══ GIVEN INFORMATION ══

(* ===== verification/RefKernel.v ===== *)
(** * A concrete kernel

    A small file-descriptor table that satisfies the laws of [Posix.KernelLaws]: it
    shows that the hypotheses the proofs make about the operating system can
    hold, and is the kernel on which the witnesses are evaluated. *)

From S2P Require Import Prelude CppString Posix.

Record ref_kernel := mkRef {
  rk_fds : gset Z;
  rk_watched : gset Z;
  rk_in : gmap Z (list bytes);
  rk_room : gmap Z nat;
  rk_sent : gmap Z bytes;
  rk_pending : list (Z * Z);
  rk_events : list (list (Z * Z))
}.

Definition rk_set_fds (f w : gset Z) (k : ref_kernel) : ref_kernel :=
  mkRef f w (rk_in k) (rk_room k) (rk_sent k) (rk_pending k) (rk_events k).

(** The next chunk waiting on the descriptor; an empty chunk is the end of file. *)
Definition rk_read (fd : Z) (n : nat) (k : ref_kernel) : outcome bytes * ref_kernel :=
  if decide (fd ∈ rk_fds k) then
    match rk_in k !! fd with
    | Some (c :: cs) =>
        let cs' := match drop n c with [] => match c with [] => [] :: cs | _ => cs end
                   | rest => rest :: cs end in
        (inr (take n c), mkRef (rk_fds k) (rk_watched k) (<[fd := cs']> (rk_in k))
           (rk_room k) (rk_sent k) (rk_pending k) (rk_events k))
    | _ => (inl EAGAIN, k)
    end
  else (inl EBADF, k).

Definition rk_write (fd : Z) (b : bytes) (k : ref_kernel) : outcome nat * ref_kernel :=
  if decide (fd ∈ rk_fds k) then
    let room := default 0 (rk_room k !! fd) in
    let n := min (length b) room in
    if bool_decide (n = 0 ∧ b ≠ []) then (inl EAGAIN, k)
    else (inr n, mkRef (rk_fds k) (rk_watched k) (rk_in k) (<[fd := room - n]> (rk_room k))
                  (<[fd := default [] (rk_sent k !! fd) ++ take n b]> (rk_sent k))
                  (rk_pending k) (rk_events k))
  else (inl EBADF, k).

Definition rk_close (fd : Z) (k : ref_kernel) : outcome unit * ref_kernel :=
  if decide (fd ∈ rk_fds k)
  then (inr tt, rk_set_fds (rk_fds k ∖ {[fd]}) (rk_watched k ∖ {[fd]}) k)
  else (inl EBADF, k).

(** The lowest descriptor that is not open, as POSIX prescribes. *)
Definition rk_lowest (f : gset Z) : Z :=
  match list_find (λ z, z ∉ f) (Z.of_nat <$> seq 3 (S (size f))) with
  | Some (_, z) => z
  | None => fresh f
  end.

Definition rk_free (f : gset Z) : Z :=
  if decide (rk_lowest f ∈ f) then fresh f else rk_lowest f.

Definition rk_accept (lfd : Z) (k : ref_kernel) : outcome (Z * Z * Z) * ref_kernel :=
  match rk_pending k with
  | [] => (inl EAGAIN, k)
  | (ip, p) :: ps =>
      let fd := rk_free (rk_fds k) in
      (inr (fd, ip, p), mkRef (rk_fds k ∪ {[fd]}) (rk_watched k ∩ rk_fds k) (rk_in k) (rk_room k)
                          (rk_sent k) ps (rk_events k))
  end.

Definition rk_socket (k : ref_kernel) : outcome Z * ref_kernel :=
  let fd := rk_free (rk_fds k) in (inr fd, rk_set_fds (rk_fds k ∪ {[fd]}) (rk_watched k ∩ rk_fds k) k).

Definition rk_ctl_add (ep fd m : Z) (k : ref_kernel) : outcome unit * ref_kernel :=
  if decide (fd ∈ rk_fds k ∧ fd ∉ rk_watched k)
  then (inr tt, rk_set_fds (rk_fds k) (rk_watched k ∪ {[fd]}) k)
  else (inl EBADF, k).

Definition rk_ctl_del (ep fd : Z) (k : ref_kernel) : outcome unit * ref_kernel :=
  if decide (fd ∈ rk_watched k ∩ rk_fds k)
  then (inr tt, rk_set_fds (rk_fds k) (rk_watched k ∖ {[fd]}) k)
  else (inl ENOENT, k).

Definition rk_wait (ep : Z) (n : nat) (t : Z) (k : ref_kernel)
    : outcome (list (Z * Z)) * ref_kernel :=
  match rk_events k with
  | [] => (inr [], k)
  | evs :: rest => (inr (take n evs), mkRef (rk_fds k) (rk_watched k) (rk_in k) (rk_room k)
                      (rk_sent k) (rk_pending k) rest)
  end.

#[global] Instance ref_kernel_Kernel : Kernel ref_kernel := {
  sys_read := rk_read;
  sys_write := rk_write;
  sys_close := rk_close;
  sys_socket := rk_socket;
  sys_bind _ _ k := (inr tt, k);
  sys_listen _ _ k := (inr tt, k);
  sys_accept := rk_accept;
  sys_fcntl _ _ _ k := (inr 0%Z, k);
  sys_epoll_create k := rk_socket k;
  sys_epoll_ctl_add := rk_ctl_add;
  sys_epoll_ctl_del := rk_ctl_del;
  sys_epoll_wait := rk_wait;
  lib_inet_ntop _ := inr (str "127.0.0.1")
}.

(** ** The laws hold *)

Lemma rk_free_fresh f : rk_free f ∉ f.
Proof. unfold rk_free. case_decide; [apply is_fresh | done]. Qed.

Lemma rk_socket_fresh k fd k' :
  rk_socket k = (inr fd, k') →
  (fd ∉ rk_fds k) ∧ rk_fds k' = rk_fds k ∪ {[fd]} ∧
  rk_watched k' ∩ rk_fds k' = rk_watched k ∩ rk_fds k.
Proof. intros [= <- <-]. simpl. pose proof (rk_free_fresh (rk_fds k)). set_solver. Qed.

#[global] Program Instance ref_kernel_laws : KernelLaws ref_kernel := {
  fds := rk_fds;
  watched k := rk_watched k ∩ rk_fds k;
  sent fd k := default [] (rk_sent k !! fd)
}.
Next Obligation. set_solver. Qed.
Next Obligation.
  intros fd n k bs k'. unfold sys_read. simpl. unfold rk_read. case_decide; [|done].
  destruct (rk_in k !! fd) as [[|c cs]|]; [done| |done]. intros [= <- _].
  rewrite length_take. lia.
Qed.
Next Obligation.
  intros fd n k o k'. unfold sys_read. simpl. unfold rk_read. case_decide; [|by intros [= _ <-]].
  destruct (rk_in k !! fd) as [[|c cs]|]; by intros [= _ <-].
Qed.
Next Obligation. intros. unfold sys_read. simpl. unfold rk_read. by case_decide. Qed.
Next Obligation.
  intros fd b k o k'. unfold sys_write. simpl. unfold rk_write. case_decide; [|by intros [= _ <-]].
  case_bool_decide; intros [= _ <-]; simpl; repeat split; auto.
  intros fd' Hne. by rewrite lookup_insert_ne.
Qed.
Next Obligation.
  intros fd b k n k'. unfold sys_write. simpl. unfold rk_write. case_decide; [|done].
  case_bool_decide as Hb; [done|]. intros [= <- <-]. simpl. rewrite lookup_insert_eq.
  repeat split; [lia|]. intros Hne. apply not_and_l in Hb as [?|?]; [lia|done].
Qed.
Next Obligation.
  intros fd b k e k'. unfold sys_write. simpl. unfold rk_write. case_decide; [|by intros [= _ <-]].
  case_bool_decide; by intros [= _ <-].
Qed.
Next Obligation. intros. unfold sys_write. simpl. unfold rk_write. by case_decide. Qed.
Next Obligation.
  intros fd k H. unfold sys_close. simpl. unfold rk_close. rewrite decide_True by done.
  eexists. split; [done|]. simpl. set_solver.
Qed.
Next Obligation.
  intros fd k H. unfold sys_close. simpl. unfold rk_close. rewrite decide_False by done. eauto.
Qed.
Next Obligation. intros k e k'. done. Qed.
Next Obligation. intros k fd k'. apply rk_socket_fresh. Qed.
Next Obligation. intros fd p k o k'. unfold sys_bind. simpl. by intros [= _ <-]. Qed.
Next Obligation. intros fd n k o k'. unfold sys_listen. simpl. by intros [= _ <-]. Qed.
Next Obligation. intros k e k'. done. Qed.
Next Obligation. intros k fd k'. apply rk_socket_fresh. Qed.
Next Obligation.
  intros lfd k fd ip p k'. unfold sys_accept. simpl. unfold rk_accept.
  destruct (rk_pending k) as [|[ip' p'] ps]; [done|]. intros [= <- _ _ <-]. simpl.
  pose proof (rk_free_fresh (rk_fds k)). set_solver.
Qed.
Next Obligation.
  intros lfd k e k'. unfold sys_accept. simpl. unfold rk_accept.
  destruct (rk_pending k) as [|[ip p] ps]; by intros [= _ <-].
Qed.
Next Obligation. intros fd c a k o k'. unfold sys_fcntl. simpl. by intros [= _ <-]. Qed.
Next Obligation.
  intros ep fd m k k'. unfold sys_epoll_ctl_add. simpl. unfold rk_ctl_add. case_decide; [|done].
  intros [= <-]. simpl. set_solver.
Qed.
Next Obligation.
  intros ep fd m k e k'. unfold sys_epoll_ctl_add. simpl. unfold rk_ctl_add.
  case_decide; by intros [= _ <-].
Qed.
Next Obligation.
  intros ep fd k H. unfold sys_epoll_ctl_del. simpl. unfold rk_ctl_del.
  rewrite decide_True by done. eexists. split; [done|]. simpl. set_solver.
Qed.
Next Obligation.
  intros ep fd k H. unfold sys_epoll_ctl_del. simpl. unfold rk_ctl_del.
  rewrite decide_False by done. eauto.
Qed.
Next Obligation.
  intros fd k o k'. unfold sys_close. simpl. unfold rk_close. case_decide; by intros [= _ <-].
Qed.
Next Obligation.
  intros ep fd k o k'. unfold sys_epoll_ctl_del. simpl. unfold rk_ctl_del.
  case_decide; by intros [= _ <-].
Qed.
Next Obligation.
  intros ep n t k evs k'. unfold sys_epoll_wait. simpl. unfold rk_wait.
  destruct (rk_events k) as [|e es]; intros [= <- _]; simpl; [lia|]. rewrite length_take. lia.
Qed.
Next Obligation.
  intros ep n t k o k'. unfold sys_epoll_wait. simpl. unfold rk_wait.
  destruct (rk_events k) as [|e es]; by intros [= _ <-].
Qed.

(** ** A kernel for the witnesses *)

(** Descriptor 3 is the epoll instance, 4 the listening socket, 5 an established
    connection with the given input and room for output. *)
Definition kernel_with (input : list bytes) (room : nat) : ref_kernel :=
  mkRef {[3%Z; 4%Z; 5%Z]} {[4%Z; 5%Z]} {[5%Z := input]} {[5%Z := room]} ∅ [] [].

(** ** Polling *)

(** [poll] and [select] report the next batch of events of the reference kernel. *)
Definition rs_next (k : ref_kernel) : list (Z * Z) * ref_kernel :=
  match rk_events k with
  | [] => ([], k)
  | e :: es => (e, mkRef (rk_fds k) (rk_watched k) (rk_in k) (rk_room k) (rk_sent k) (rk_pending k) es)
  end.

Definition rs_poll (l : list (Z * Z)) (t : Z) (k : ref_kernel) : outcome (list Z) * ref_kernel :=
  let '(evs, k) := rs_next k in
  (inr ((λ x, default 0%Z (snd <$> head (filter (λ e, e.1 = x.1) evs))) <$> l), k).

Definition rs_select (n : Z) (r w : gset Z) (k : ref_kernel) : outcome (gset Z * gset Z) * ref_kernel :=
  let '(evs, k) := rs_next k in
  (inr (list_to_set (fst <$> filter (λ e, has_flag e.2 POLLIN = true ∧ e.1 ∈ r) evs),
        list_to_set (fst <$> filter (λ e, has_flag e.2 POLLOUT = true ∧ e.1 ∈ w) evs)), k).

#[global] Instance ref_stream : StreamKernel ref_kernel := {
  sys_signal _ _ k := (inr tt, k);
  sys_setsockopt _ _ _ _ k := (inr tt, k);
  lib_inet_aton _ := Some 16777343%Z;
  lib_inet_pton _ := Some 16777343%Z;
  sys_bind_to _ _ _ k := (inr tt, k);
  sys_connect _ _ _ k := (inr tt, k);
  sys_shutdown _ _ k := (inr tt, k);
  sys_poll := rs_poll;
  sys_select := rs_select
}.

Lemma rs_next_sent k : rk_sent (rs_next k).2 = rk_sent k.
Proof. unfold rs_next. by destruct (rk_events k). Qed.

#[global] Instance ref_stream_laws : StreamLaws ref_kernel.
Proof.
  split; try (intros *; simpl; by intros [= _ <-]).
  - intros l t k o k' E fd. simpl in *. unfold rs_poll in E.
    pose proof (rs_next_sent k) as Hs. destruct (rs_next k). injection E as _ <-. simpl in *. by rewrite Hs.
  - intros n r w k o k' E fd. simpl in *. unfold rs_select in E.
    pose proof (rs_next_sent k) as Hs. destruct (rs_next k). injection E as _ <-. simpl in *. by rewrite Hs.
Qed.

═══
══ GIVEN INFORMATION ══

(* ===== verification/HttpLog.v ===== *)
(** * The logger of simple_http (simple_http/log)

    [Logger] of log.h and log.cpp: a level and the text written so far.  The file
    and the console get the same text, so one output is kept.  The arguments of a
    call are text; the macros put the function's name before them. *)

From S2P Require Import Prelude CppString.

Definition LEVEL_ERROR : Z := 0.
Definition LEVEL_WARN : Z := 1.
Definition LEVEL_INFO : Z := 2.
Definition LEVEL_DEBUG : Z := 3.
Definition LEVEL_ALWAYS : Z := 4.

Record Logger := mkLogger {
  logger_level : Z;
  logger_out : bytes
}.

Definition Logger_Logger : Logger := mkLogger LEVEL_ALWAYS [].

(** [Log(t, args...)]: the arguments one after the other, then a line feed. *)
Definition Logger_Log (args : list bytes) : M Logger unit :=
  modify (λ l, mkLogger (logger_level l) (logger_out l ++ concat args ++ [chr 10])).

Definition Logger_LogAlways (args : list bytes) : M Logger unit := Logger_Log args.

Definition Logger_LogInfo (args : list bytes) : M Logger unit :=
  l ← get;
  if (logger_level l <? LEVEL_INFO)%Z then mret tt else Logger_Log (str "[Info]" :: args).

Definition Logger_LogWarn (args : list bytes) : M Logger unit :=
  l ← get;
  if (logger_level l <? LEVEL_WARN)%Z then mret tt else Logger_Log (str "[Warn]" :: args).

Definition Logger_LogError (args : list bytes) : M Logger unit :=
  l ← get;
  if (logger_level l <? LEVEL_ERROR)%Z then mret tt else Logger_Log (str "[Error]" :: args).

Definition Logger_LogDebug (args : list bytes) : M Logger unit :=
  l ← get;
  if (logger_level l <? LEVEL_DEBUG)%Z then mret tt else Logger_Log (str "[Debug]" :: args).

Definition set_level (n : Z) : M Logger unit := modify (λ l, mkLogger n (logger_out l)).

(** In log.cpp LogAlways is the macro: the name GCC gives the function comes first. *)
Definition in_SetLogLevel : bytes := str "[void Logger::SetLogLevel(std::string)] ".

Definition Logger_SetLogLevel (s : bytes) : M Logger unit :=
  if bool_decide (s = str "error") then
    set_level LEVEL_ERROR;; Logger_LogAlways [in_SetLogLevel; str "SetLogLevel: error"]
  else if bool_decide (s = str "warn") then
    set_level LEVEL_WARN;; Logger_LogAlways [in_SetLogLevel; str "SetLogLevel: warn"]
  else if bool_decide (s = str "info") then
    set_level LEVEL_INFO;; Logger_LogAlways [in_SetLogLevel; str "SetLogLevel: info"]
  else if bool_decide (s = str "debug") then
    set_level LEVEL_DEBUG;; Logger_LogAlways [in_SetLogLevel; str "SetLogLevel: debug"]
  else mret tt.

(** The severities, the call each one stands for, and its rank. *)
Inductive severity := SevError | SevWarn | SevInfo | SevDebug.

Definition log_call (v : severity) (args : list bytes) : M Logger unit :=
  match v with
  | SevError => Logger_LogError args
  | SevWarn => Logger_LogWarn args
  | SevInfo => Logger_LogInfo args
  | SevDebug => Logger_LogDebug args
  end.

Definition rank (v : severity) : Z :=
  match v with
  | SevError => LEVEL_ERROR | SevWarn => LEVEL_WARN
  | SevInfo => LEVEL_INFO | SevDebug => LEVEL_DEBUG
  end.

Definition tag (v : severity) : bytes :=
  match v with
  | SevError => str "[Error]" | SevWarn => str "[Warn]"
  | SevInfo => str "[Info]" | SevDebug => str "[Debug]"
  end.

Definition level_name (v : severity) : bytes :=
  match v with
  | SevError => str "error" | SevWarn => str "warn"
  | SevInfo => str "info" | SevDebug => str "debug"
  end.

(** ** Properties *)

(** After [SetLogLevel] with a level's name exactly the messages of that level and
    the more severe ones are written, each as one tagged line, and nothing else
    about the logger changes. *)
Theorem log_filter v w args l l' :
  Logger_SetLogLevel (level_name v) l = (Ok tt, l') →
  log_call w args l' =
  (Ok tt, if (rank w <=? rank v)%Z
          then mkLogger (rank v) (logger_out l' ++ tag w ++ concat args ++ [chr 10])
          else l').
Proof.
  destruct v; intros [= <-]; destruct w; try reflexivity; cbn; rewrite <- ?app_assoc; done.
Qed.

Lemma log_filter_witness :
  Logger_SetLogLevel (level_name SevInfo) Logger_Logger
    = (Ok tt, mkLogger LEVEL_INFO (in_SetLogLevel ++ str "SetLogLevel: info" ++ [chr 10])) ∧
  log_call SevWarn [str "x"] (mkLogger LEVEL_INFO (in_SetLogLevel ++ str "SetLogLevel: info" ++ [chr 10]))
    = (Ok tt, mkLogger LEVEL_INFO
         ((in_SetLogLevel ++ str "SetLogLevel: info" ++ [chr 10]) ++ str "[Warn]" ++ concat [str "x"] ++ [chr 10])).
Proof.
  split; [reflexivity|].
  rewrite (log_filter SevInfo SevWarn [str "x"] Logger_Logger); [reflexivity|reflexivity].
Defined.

═══
══ GIVEN INFORMATION ══

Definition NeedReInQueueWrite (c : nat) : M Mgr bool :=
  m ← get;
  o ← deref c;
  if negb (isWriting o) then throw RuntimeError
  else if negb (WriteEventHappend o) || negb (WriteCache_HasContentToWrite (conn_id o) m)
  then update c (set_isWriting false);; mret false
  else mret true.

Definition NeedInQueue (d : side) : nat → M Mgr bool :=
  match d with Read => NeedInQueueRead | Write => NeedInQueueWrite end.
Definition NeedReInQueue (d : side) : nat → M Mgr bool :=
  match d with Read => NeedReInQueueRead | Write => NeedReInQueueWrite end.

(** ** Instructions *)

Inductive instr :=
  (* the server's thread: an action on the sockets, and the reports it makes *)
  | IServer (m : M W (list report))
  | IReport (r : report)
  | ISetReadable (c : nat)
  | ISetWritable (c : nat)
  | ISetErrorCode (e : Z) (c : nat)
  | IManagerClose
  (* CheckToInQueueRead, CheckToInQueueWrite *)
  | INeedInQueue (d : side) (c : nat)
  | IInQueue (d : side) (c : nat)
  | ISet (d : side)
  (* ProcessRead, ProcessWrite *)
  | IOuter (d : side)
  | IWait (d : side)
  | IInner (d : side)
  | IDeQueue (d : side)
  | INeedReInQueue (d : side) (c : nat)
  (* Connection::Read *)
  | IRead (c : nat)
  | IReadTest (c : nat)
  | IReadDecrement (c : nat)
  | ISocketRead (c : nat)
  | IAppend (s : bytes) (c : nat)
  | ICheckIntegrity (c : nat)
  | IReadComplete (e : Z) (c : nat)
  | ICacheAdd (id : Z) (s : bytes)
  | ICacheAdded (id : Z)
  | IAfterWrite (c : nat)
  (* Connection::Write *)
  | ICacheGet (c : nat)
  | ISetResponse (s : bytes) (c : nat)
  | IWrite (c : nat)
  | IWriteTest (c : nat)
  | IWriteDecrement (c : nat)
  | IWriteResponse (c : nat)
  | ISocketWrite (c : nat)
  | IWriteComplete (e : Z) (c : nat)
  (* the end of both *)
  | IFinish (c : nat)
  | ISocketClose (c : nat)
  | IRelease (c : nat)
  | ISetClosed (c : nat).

═══

--- EXERCISE ---
Take the line above containing "intros ep n t k o", the line containing "(** [poll] and", and all lines in between, and copy them exactly without anything else.

--- REPLY TO THE EXERCISE ---
  intros ep n t k o k'. unfold sys_epoll_wait. simpl. unfold rk_wait.
  destruct (rk_events k) as [|e es]; by intros [= _ <-].
Qed.

(** ** A kernel for the witnesses *)

(** Descriptor 3 is the epoll instance, 4 the listening socket, 5 an established
    connection with the given input and room for output. *)
Definition kernel_with (input : list bytes) (room : nat) : ref_kernel :=
  mkRef {[3%Z; 4%Z; 5%Z]} {[4%Z; 5%Z]} {[5%Z := input]} {[5%Z := room]} ∅ [] [].

(** ** Polling *)

(** [poll] and [select] report the next batch of events of the reference kernel. *)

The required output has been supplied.